[EXERCISE] Find the line with "Module Threads." in the records below. Copy it and every line after it, up to and including the line with "match x with S754_zero".
****
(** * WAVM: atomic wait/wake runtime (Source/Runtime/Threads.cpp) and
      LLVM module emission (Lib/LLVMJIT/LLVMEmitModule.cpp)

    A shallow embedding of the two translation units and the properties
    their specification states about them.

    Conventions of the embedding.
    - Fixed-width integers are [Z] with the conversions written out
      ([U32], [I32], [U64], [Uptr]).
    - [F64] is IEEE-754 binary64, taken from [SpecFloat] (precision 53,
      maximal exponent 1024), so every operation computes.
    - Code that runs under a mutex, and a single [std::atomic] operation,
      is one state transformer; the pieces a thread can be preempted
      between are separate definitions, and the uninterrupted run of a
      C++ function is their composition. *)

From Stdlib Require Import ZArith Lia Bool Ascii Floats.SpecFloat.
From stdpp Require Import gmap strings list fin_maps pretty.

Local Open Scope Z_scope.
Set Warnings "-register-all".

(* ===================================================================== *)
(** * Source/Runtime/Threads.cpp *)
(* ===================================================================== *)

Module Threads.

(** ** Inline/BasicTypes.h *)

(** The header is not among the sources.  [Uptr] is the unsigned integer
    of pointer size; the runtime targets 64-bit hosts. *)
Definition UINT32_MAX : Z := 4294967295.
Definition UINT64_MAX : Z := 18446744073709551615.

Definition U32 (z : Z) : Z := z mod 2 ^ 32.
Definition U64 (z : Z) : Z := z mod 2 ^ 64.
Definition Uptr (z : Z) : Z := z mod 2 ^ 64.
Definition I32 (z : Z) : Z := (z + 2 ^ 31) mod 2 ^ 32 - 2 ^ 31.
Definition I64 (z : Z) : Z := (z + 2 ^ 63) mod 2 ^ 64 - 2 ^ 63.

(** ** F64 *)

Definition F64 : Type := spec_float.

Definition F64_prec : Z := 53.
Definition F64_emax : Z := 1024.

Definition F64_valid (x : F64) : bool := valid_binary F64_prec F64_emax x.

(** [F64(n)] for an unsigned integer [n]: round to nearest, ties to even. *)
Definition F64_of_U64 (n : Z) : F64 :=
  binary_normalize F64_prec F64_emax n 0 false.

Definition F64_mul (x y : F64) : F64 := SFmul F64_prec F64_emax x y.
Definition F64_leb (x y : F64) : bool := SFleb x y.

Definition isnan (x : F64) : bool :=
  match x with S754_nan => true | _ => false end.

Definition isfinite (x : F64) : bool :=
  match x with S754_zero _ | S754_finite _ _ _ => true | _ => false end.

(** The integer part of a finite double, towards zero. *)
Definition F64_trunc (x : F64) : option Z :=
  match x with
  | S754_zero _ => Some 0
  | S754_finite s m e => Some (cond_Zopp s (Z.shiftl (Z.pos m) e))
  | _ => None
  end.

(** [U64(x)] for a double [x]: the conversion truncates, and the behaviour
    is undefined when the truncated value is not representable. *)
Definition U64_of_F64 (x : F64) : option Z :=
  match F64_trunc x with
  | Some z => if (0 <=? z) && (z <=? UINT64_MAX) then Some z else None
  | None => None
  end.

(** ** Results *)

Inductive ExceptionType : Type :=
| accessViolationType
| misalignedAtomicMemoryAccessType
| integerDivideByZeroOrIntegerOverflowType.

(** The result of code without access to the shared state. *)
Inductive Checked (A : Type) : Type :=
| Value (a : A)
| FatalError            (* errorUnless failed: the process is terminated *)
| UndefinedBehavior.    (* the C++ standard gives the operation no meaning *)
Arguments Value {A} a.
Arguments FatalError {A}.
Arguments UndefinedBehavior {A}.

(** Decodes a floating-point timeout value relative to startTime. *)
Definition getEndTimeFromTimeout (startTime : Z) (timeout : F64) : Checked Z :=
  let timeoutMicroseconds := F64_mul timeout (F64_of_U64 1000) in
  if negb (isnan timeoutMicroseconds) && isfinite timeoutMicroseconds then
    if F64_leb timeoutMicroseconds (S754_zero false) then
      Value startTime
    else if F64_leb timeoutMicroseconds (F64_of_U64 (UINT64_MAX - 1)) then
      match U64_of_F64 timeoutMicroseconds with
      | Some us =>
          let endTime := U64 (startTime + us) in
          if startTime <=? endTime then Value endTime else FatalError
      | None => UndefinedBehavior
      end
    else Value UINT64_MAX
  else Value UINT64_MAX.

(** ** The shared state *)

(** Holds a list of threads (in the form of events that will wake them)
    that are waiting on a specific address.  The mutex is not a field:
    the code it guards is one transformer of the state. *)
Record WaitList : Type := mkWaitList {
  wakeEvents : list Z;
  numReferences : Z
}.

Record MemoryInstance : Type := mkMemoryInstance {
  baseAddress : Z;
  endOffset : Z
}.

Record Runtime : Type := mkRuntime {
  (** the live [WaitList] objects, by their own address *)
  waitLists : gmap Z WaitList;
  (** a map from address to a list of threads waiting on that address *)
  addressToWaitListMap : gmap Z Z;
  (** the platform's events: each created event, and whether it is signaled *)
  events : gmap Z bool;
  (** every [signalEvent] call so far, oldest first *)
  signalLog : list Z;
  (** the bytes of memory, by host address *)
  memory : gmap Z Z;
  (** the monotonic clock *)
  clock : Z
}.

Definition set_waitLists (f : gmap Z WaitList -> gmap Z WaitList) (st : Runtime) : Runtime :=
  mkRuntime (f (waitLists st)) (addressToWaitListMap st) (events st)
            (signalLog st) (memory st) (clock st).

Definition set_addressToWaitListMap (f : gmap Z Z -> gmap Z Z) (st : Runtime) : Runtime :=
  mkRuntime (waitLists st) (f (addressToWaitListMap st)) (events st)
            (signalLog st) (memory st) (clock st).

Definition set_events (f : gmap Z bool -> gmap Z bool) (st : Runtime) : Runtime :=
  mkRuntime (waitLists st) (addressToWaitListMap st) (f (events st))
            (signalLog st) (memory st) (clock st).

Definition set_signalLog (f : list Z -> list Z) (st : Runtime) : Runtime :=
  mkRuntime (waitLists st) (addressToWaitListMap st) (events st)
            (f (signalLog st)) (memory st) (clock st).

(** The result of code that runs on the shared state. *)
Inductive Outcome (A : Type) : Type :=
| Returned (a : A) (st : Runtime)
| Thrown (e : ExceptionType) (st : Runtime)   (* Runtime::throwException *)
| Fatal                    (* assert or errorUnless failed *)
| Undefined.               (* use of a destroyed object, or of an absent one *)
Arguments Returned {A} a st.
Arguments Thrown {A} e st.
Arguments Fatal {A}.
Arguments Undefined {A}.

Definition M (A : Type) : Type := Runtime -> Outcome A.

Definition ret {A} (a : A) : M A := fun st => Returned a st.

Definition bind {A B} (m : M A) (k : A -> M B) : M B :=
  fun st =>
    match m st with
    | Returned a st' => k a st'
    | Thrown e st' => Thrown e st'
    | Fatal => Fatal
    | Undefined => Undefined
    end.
****
[ANSWER TO THE PROBLEM]
Module Threads.

(** ** Inline/BasicTypes.h *)

(** The header is not among the sources.  [Uptr] is the unsigned integer
    of pointer size; the runtime targets 64-bit hosts. *)
Definition UINT32_MAX : Z := 4294967295.
Definition UINT64_MAX : Z := 18446744073709551615.

Definition U32 (z : Z) : Z := z mod 2 ^ 32.
Definition U64 (z : Z) : Z := z mod 2 ^ 64.
Definition Uptr (z : Z) : Z := z mod 2 ^ 64.
Definition I32 (z : Z) : Z := (z + 2 ^ 31) mod 2 ^ 32 - 2 ^ 31.
Definition I64 (z : Z) : Z := (z + 2 ^ 63) mod 2 ^ 64 - 2 ^ 63.

(** ** F64 *)

Definition F64 : Type := spec_float.

Definition F64_prec : Z := 53.
Definition F64_emax : Z := 1024.

Definition F64_valid (x : F64) : bool := valid_binary F64_prec F64_emax x.

(** [F64(n)] for an unsigned integer [n]: round to nearest, ties to even. *)
Definition F64_of_U64 (n : Z) : F64 :=
  binary_normalize F64_prec F64_emax n 0 false.

Definition F64_mul (x y : F64) : F64 := SFmul F64_prec F64_emax x y.
Definition F64_leb (x y : F64) : bool := SFleb x y.

Definition isnan (x : F64) : bool :=
  match x with S754_nan => true | _ => false end.

Definition isfinite (x : F64) : bool :=
  match x with S754_zero _ | S754_finite _ _ _ => true | _ => false end.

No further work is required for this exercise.